Definition launch (name : list Z) (b : user_blob) : cmd K launched :=
  a ← aspace_create;
  if a =? 0 then mret NoSpace
  else
    rc ← load_blob a b.2;
    if negb (rc =? TELF_OK) then aspace_destroy a ;; mret (LoadFailed rc)
    else
      k ← get;
      let '(phys, p) := tpmm_alloc_low_contig (USER_STACK_SIZE / 4096) (k_frames k) in
      modify (set_frames p) ;;
      if phys =? 0 then aspace_destroy a ;; mret NoStack
      else
        ok ← map_stack (Z.to_nat (USER_STACK_SIZE / 4096)) a 0 phys;
        if negb ok then aspace_destroy a ;; mret StackMapFailed
        else
          t ← create_task (ttask_create_user (a_entry A) (a_entry_iret A) name (plan_entry_of b.2) a
                             (USER_STACK_BASE + USER_STACK_SIZE));
          match t with
          | None => aspace_destroy a ;; mret NoSlot
          | Some i => mret (Running i)
          end.

Definition cmd_run (blobs : list user_blob) (argv : list Z) : cmd K unit :=
  if argc argv <? 2 then
    say (nl " usage: run <program>") [] ;;
    say (text " programs:") [] ;;
    for_each blobs (fun b => say (text " %s") [Ptr (lit b.1) b.1]) ;;
    say [10] []
  else
    p ← string_at (arg_n argv 1);
    let name := Ptr (arg_n argv 1) p in
    match find_blob blobs p with
    | None => say (nl " unknown program '%s'") [name]
    | Some b =>
        r ← launch p b;
        match r with
        | NoSpace => say (nl " no address space available") []
        | LoadFailed rc => say (nl " '%s': load failed (%d)") [name; Num rc]
        | NoStack => say (nl " '%s': no stack frames") [name]
        | StackMapFailed => say (nl " '%s': stack map failed") [name]
        | NoSlot => say (nl " '%s': no task slot") [name]
        | Running pid => say (nl " '%s' running (pid %d)") [name; Num pid]
        end
    end.

Definition cmd_kush (blobs : list user_blob) (argv : list Z) : cmd K unit :=
  match find_blob blobs (text "kush") with
  | None => say (nl " kush not found in embedded programs") []
  | Some b =>
      r ← launch (text "kush") b;
      match r with
      | NoSpace => say (nl " no address space available") []
      | LoadFailed rc => say (nl " kush: load failed (%d)") [Num rc]
      | NoStack => say (nl " kush: no stack frames") []
      | StackMapFailed => say (nl " kush: stack map failed") []
      | NoSlot => say (nl " kush: no task slot") []
      | Running pid => say (nl " kush running (pid %d)") [Num pid]
      end
  end.
End commands.

(** * Commands as steps *)

Section steps.
Context {M H F B : Type}.
Abbreviation K := (kernel M H F B).

(** A text on the console, and nothing else. *)
Definition shows (t : list Z) (k : K) : K := set_vga (put_all t (k_vga k)) k.

Lemma say_spec fmt args (k : K) :
  say fmt args k = match printed fmt args with Some t => (inl tt, shows t k) | None => (inr Wild, k) end.
Proof.
  unfold say, mbind, cmd_bind, get, lift. rewrite tprintf_prints. destruct (printed fmt args); reflexivity.
Qed.

Lemma say_text fmt args t (k : K) : printed fmt args = Some t -> say fmt args k = (inl tt, shows t k).
Proof. intros E. rewrite say_spec, E. reflexivity. Qed.

(** A text without percent signs is printed as it is. *)
Definition plain_text (l : list Z) : bool := forallb (fun c => negb (c =? 37)) l.

Lemma printed_lit l f args : plain_text l = true -> printed (l ++ f) args = app l <$> printed f args.
Proof.
  induction l as [|c l IH]; cbn [app plain_text forallb]; [intros _; destruct (printed f args); reflexivity|].
  intros E. apply andb_true_iff in E as [Ec E]. cbn [printed]. rewrite Ec, IH by exact E.
  destruct (printed f args); reflexivity.
Qed.

Lemma printed_plain l args : plain_text l = true -> printed l args = Some l.
Proof. intros E. rewrite <- (app_nil_r l), printed_lit by exact E. cbn. rewrite app_nil_r. reflexivity. Qed.

(** A conversion. *)
Lemma printed_conv d f a r t : is_conv d = true -> conv_text d a = Some t ->
  printed (37 :: d :: f) (a :: r) = app t <$> printed f r.
Proof.
  intros Hd E. cbn [printed]. change (negb (37 =? 37)) with false. cbv iota. rewrite Hd, E.
  replace (d =? 37) with false by (unfold is_conv in Hd; lia). reflexivity.
Qed.

Lemma bind_spec {A C} (m : cmd K A) (f : A -> cmd K C) k a k' : m k = (inl a, k') -> (x ← m; f x) k = f a k'.
Proof. intros E. unfold mbind, cmd_bind. rewrite E. reflexivity. Qed.

Lemma string_at_spec (k : K) p t : cstr (tmem (k_sh k)) p t -> (length t <= 4096)%nat -> string_at p k = (inl t, k).
Proof. intros Ht Hl. unfold string_at, mbind, cmd_bind, get, lift. rewrite (read_string_spec _ t) by assumption. reflexivity. Qed.
End steps.

(** * Inverting commands *)

Section inversion.
Context {K : Type}.

Lemma bind_inl {A C} (m : cmd K A) (f : A -> cmd K C) k c k' :
  (x ← m; f x) k = (inl c, k') -> exists a k1, m k = (inl a, k1) /\ f a k1 = (inl c, k').
Proof. unfold mbind, cmd_bind. destruct (m k) as [[a|e] k1]; [eauto|discriminate]. Qed.

Lemma modify_inl (f : K -> K) k u k' : modify f k = (inl u, k') -> k' = f k.
Proof. unfold modify. congruence. Qed.

Lemma get_inl k x k' : (get : cmd K K) k = (inl x, k') -> x = k /\ k' = k.
Proof. unfold get. intros [= <- <-]. auto. Qed.

Lemma mret_inl {A} (a b : A) (k k' : K) : (mret a : cmd K A) k = (inl b, k') -> b = a /\ k' = k.
Proof. intros [= <- <-]. auto. Qed.
End inversion.

(** One step of an inversion. *)
Ltac cmd_step E :=
  lazymatch type of E with
  | (mbind _ _) _ = (inl _, _) => let x := fresh "x" in let k := fresh "k" in let E1 := fresh "E" in
      apply bind_inl in E as (x & k & E1 & E)
  end.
■ ■ ■
EXERCISE DETAILS
From the data above, output exactly the lines between the one containing "printed (37 :: d" and the one containing "lazymatch type of E with", counting both of them.

TASK SOLUTION
  printed (37 :: d :: f) (a :: r) = app t <$> printed f r.
Proof.
  intros Hd E. cbn [printed]. change (negb (37 =? 37)) with false. cbv iota. rewrite Hd, E.
  replace (d =? 37) with false by (unfold is_conv in Hd; lia). reflexivity.
Qed.

Lemma bind_spec {A C} (m : cmd K A) (f : A -> cmd K C) k a k' : m k = (inl a, k') -> (x ← m; f x) k = f a k'.
Proof. intros E. unfold mbind, cmd_bind. rewrite E. reflexivity. Qed.

Lemma string_at_spec (k : K) p t : cstr (tmem (k_sh k)) p t -> (length t <= 4096)%nat -> string_at p k = (inl t, k).
Proof. intros Ht Hl. unfold string_at, mbind, cmd_bind, get, lift. rewrite (read_string_spec _ t) by assumption. reflexivity. Qed.
End steps.

(** * Inverting commands *)

Section inversion.
Context {K : Type}.

Lemma bind_inl {A C} (m : cmd K A) (f : A -> cmd K C) k c k' :
  (x ← m; f x) k = (inl c, k') -> exists a k1, m k = (inl a, k1) /\ f a k1 = (inl c, k').
Proof. unfold mbind, cmd_bind. destruct (m k) as [[a|e] k1]; [eauto|discriminate]. Qed.

Lemma modify_inl (f : K -> K) k u k' : modify f k = (inl u, k') -> k' = f k.
Proof. unfold modify. congruence. Qed.

Lemma get_inl k x k' : (get : cmd K K) k = (inl x, k') -> x = k /\ k' = k.
Proof. unfold get. intros [= <- <-]. auto. Qed.

Lemma mret_inl {A} (a b : A) (k k' : K) : (mret a : cmd K A) k = (inl b, k') -> b = a /\ k' = k.
Proof. intros [= <- <-]. auto. Qed.
End inversion.

(** One step of an inversion. *)
Ltac cmd_step E :=
  lazymatch type of E with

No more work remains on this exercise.